The Page Six “quick reference list” of entertainers whose careers readers might wish to harm includes Tim Robbins, Sean Penn and Laurence Fishburne — who co-star in the upcoming movie “Mystic River.”
The paper called it “the mother of all appeasement casts” but did not explain why readers might also wish to harm the careers of others involved in the production. There is no article of particulars alleging insufficient patriotism on the part of “Mystic River” co-stars Marcia Gay Harden or Laura Linney.
One wonders whether the column’s writers even bothered to learn that the movie was directed by the reliably conservative Clint Eastwood. By the way, a boycott would harm Eastwood directly in the pocketbook — since he also co-produced the movie through his own production company, Malpaso Productions.

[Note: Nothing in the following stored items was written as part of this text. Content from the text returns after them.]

(** * Input extractors of [lingvo/tasks/car/input_extractor.py]

    A shallow embedding of the classes [FieldsExtractor] and
    [LaserExtractor], and the properties of their shape / type contract.

    Python objects are modelled by explicit state passing: a method is a
    function from the state of [self] to an outcome (a value or a raised
    exception) and the state of [self] afterwards.  A class is a table of
    methods, so that a call [self.m()] from an inherited method reaches the
    override of the subclass. *)

From Stdlib Require Import ZArith String Ascii.
From stdpp Require Import gmap strings list fin_maps pretty.

Set Warnings "-register-all".
Local Open Scope string_scope.
Local Open Scope Z_scope.

(** ** Exceptions and methods *)

(** The exceptions that leave the module: [raise NotImplementedError()],
    a failed [assert cond, msg], and the [ValueError] with which
    [tf.TensorShape] rejects a dimension. *)
Inductive exn : Type :=
| NotImplementedError
| AssertionError (msg : string)
| ValueError (msg : string).

Inductive result (A : Type) : Type :=
| Ok (a : A)
| Raise (e : exn).
Arguments Ok {A} a.
Arguments Raise {A} e.

(** A method on an object whose state has type [Self]. *)
Definition M (Self A : Type) : Type := Self → result A * Self.

Definition ret {Self A} (a : A) : M Self A := λ self, (Ok a, self).
Definition raise {Self A} (e : exn) : M Self A := λ self, (Raise e, self).
Definition bind {Self A B} (m : M Self A) (k : A → M Self B) : M Self B :=
  λ self,
    match m self with
    | (Ok a, self') => k a self'
    | (Raise e, self') => (Raise e, self')
    end.

#[global] Instance M_ret {Self} : MRet (M Self) := @ret Self.
#[global] Instance M_bind {Self} : MBind (M Self) := λ A B k m, bind m k.

(** [calls m n] is [n] successive calls of [m] on the same object; it
    collects the outcomes in call order and threads the state. *)
Fixpoint calls {Self A} (m : M Self A) (n : nat) (self : Self)
  : list (result A) * Self :=
  match n with
  | O => ([], self)
  | S n' =>
      let '(r, self') := m self in
      let '(rs, self'') := calls m n' self' in
      (r :: rs, self'')
  end.

(** ** TensorFlow values *)

(** [tf.DType]: the element types. *)
Inductive tf_DType : Type :=
| tf_float32 | tf_float64 | tf_int32 | tf_int64 | tf_string | tf_bool.

(** A [tf.TensorShape] value: one entry per dimension, [None] for a
    dimension whose size is not known statically. *)
Record tf_TensorShape : Type := TensorShape { dims : list (option Z) }.

(** The first negative size in a list of dimensions, if there is one. *)
Fixpoint first_negative (ds : list (option Z)) : option Z :=
  match ds with
  | [] => None
  | None :: ds' => first_negative ds'
  | Some n :: ds' => if (n <? 0)%Z then Some n else first_negative ds'
  end.

Module tf.

(** The call [tf.TensorShape(dims)].  The dimensions are converted in
    order; a negative one is refused with
    [ValueError("Dimension %d must be >= 0")], [None] is kept as an
    unknown dimension. *)
Definition TensorShape {Self} (ds : list (option Z)) : M Self tf_TensorShape :=
  match first_negative ds with
  | Some n =>
      raise (ValueError ("Dimension " +:+ pretty n +:+ " must be >= 0"))
  | None => mret (TensorShape ds)
  end.

End tf.

(** [TensorShape.is_fully_defined()]. *)
Definition is_fully_defined (s : tf_TensorShape) : bool :=
  forallb (λ d, match d with Some _ => true | None => false end) (dims s).

#[global] Instance tf_DType_eq_dec : EqDecision tf_DType.
Proof. solve_decision. Defined.
#[global] Instance tf_TensorShape_eq_dec : EqDecision tf_TensorShape.
Proof. solve_decision. Defined.

(** [tf.FixedLenFeature] / [tf.VarLenFeature], the entries of a
    [FeatureMap()]. *)
Inductive tf_Feature : Type :=
| FixedLenFeature (shape : list Z) (dtype : tf_DType)
| VarLenFeature (dtype : tf_DType).

(** ** [py_utils.NestedMap] *)

(** A [NestedMap] is a dictionary from names to values; a value is a leaf
    or again a [NestedMap]. *)
Inductive Value (A : Type) : Type :=
| Leaf (a : A)
| Sub (m : gmap string (Value A)).
Arguments Leaf {A} a.
Arguments Sub {A} m.

Abbreviation NestedMap A := (gmap string (Value A)).

(** The key paths of the leaves below [v], each prefixed by [pre]; they
    serve to render a map. *)
Fixpoint KeyPaths {A} (pre : list string) (v : Value A) : gset (list string) :=
  match v with
  | Leaf _ => {[ pre ]}
  | Sub m => map_fold (λ k v' acc, KeyPaths (pre ++ [k]) v' ∪ acc) ∅ m
  end.

Definition FlattenKeys {A} (m : NestedMap A) : gset (list string) :=
  KeyPaths [] (Sub m).

(** Two values have the same structure when both are leaves, or both are
    maps with the same key set whose values under each key have the same
    structure in turn. *)
Fixpoint same_structure {A B} (x : Value A) (y : Value B) : bool :=
  match x, y with
  | Leaf _, Leaf _ => true
  | Sub m, Sub n =>
      bool_decide (dom m = dom n) &&
      map_fold (λ k v acc,
                  match n !! k with
                  | Some w => same_structure v w
                  | None => false
                  end && acc) true m
  | _, _ => false
  end.

(** Modelled from the spec: [NestedMap.IsCompatible] lives in
    [lingvo/core/py_utils.py], which is not part of the sources at hand.
    The spec words it as: the key set and nested structure of the one map
    exactly match the key set and nested structure of the other. *)
Definition IsCompatible {A B} (x : NestedMap A) (y : NestedMap B) : bool :=
  same_structure (Sub x) (Sub y).

(** [t] occurs in [s] as a contiguous piece. *)
Definition contains (s t : string) : Prop :=
  ∃ before after, s = before +:+ t +:+ after.

(** [NestedMap.DebugString()], the rendering of a map for messages.  It
    lives in [py_utils] with the class; the extractors only pass its
    result on, so it is a parameter of the development, one instance per
    type of leaves. *)
Class NestedMapDebug (A : Type) : Type :=
  DebugString : NestedMap A → string.

(** ** The method table of an extractor class *)

(** The methods a subclass of [FieldsExtractor] can override.  [Tensor] is
    the type of the opaque tensor values, [Self] the state of the
    object.  The argument of [_Extract] is the dictionary of parsed
    features.  [Virtual.m cls] is the method [m] as the class [cls] has
    it, which is what [self.m] denotes on an object of class [cls]. *)
Module Virtual.
Record Extractor (Tensor Self : Type) : Type := {
  FeatureMap : M Self (gmap string tf_Feature);
  _Extract : gmap string Tensor → M Self (NestedMap Tensor);
  Shape : M Self (NestedMap tf_TensorShape);
  DType : M Self (NestedMap tf_DType);
  Filter : NestedMap Tensor → M Self Z;
}.
Arguments FeatureMap {Tensor Self} _.
Arguments _Extract {Tensor Self} _ _.
Arguments Shape {Tensor Self} _.
Arguments DType {Tensor Self} _.
Arguments Filter {Tensor Self} _ _.
End Virtual.

(** An object of a layer class with hyperparameters [P]: [self.params]
    reads the parameters the object was built from.  Whatever else the
    object holds, the extractors never look at it. *)
Class Layer (P Self : Type) : Type :=
  params : Self → P.

(** The plain object that holds its parameters and nothing else. *)
Record Object (P : Type) : Type := { object_params : P }.
Arguments object_params {P} _.

#[global] Instance Object_Layer {P} : Layer P (Object P) := object_params.

(** [p = self.params] *)
Definition self_params {P Self} `{!Layer P Self} : M Self P :=
  λ self, (Ok (params self), self).

(** ** class FieldsExtractor *)
Module FieldsExtractor.

(** The hyperparameters [Params()] returns: [p.name = cls.__name__]. *)
Record hparams : Type := { name : string }.

Definition Params (cls__name__ : string) : hparams :=
  {| name := cls__name__ |}.

Section methods.
Context {Tensor Self : Type}.
Context `{debug_outputs : !NestedMapDebug Tensor}.
Context `{debug_shapes : !NestedMapDebug tf_TensorShape}.

Definition FeatureMap : M Self (gmap string tf_Feature) :=
  raise NotImplementedError.

(** [Extract] calls [self._Extract] and [self.Shape]: the methods of
    the class [cls] of [self]. *)
Definition Extract (cls : Virtual.Extractor Tensor Self)
    (features : gmap string Tensor) : M Self (NestedMap Tensor) :=
  outputs ← Virtual._Extract cls features;
  shapes ← Virtual.Shape cls;
  if IsCompatible outputs shapes then mret outputs
  else raise (AssertionError
                (DebugString outputs +:+ " vs. " +:+ DebugString shapes)).

(** [del outputs; return 1] *)
Definition Filter (outputs : NestedMap Tensor) : M Self Z :=
  mret 1.

Definition Shape : M Self (NestedMap tf_TensorShape) :=
  raise NotImplementedError.

Definition DType : M Self (NestedMap tf_DType) :=
  raise NotImplementedError.

Definition _Extract (features : gmap string Tensor)
  : M Self (NestedMap Tensor) :=
  raise NotImplementedError.

(** The class itself: nothing overridden. *)
Definition class : Virtual.Extractor Tensor Self :=
  {| Virtual.FeatureMap := FeatureMap;
     Virtual._Extract := _Extract;
     Virtual.Shape := Shape;
     Virtual.DType := DType;
     Virtual.Filter := Filter |}.
End methods.

End FieldsExtractor.

(** ** class LaserExtractor(FieldsExtractor) *)
Module LaserExtractor.

Record hparams : Type := {
  name : string;
  max_num_points : option Z;
  num_features : Z;
}.

(** [p = super().Params()], then the two [p.Define]s with their
    defaults [None] and [1]. *)
Definition Params (cls__name__ : string) : hparams :=
  let p := FieldsExtractor.Params cls__name__ in
  {| name := FieldsExtractor.name p;
     max_num_points := None;
     num_features := 1 |}.

(** [p.max_num_points = v] and [p.num_features = v] on a params object. *)
Definition Set_max_num_points (v : option Z) (p : hparams) : hparams :=
  {| name := name p; max_num_points := v; num_features := num_features p |}.
Definition Set_num_features (v : Z) (p : hparams) : hparams :=
  {| name := name p; max_num_points := max_num_points p; num_features := v |}.

Section methods.
Context {Self : Type} `{!Layer hparams Self}.

Definition Shape : M Self (NestedMap tf_TensorShape) :=
  p ← self_params;
  points_xyz ← tf.TensorShape [max_num_points p; Some 3];
  points_feature ← tf.TensorShape [max_num_points p; Some (num_features p)];
  let ret : NestedMap tf_TensorShape :=
    {[ "points_xyz" := Leaf points_xyz;
       "points_feature" := Leaf points_feature ]} in
  if max_num_points p is Some _
  then
    points_padding ← tf.TensorShape [max_num_points p];
    mret (<["points_padding" := Leaf points_padding]> ret)
  else mret ret.

Definition DType : M Self (NestedMap tf_DType) :=
  let ret : NestedMap tf_DType :=
    {[ "points_xyz" := Leaf tf_float32;
       "points_feature" := Leaf tf_float32 ]} in
  p ← self_params;
  let ret :=
    if max_num_points p is Some _
    then <["points_padding" := Leaf tf_float32]> ret
    else ret in
  mret ret.

(** The class: [Shape] and [DType] are its own, the other methods are
    those of [FieldsExtractor]. *)
Definition class {Tensor : Type} : Virtual.Extractor Tensor Self :=
  {| Virtual.FeatureMap := FieldsExtractor.FeatureMap;
     Virtual._Extract := FieldsExtractor._Extract;
     Virtual.Shape := Shape;
     Virtual.DType := DType;
     Virtual.Filter := FieldsExtractor.Filter |}.

End methods.

(** [LaserExtractor(p)] *)
Definition new (p : hparams) : Object hparams := {| object_params := p |}.

End LaserExtractor.

(** Every leaf below [v] satisfies [P]. *)
Fixpoint all_leaves {A} (P : A → bool) (v : Value A) : bool :=
  match v with
  | Leaf a => P a
  | Sub m => map_fold (λ _ v' acc, all_leaves P v' && acc) true m
  end.

(** A shape declaration is fully specified when every shape in it is. *)
Definition fully_specified (shapes : NestedMap tf_TensorShape) : bool :=
  all_leaves is_fully_defined (Sub shapes).

(** A map without nesting: every value is a leaf. *)
Definition flat {A} (m : NestedMap A) : Prop :=
  ∀ k v, m !! k = Some v → ∃ a, v = Leaf a.

(** The sizes in the parameters of a laser extractor are usable as
    dimensions: none is negative. *)
Definition nonnegative_sizes (p : LaserExtractor.hparams) : bool :=
  match LaserExtractor.max_num_points p with
  | Some n => (0 <=? n)%Z
  | None => true
  end && (0 <=? LaserExtractor.num_features p)%Z.

(** The negative size [tf.TensorShape] meets first in
    [LaserExtractor.Shape]: [max_num_points], else [num_features]. *)
Definition offending_size (p : LaserExtractor.hparams) : option Z :=
  match LaserExtractor.max_num_points p with
  | Some n => if (n <? 0)%Z then Some n
              else if (LaserExtractor.num_features p <? 0)%Z
                   then Some (LaserExtractor.num_features p) else None
  | None => if (LaserExtractor.num_features p <? 0)%Z
            then Some (LaserExtractor.num_features p) else None
  end.

(** ** Sample extractors

    Small subclasses of [FieldsExtractor] over integer "tensors", used to
    run the statements below on concrete objects. *)
Module Samples.

(** A rendering that lists the key paths. *)
Definition show_keys {A} (m : NestedMap A) : string :=
  String.concat ","
    (String.concat "." <$> elements (FlattenKeys m)).

Definition xyz_only : NestedMap Z := {[ "points_xyz" := Leaf 7 ]}.
Definition xyz_and_feature : NestedMap Z :=
  {[ "points_xyz" := Leaf 7; "points_feature" := Leaf 9 ]}.
Definition declared : NestedMap tf_TensorShape :=
  {[ "points_xyz" := Leaf (TensorShape [Some 1; Some 3]);
     "points_feature" := Leaf (TensorShape [Some 1; Some 1]) ]}.

(** The two declared fields and, beside them, a map that holds nothing
    but an empty map. *)
Definition with_empty_submap : NestedMap Z :=
  {[ "points_xyz" := Leaf 7; "points_feature" := Leaf 9;
     "junk" := Sub {[ "deep" := Sub ∅ ]} ]}.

It’s a little hard to take seriously oh-poor-Clint arguments but that aside — and my distaste for boycotts in general aside as well — the Hollyfool Reporter misses the point:
Stars are by all means free to say what they think. But when they do so, they might affect their image — their brand, as we like to say these days. If you like a star and like his or her personality and product, you plunk down money to see or hear what that star creates. If you don’t like the star, you might just stop. The star falls out of favor. It’s not necessarily a matter of politics. It can be how you treat your spouse or kids or costars. It can be wrinkles. It can be a bad waste-of-my-money movie. Woody Allen’s fall had nothing to do with politics; he acted like a louse and made bad movies. His fall isn’t the result of a boycott. Michael Jackson’s fall has nothing to do with politics and everything to do with how he acts. But as soon as the public stops liking these stars, they fall and so does their income. Comes with the territory called Hollywood.
So when a Dixie Chick or a Sarandon chick or a Garofalo chick does or says something their audiences don’t like, they risk turning off their audiences. It’s their right to say it or not; it’s the audience’s right to like them or not. That’s not a boycott. That’s showbiz.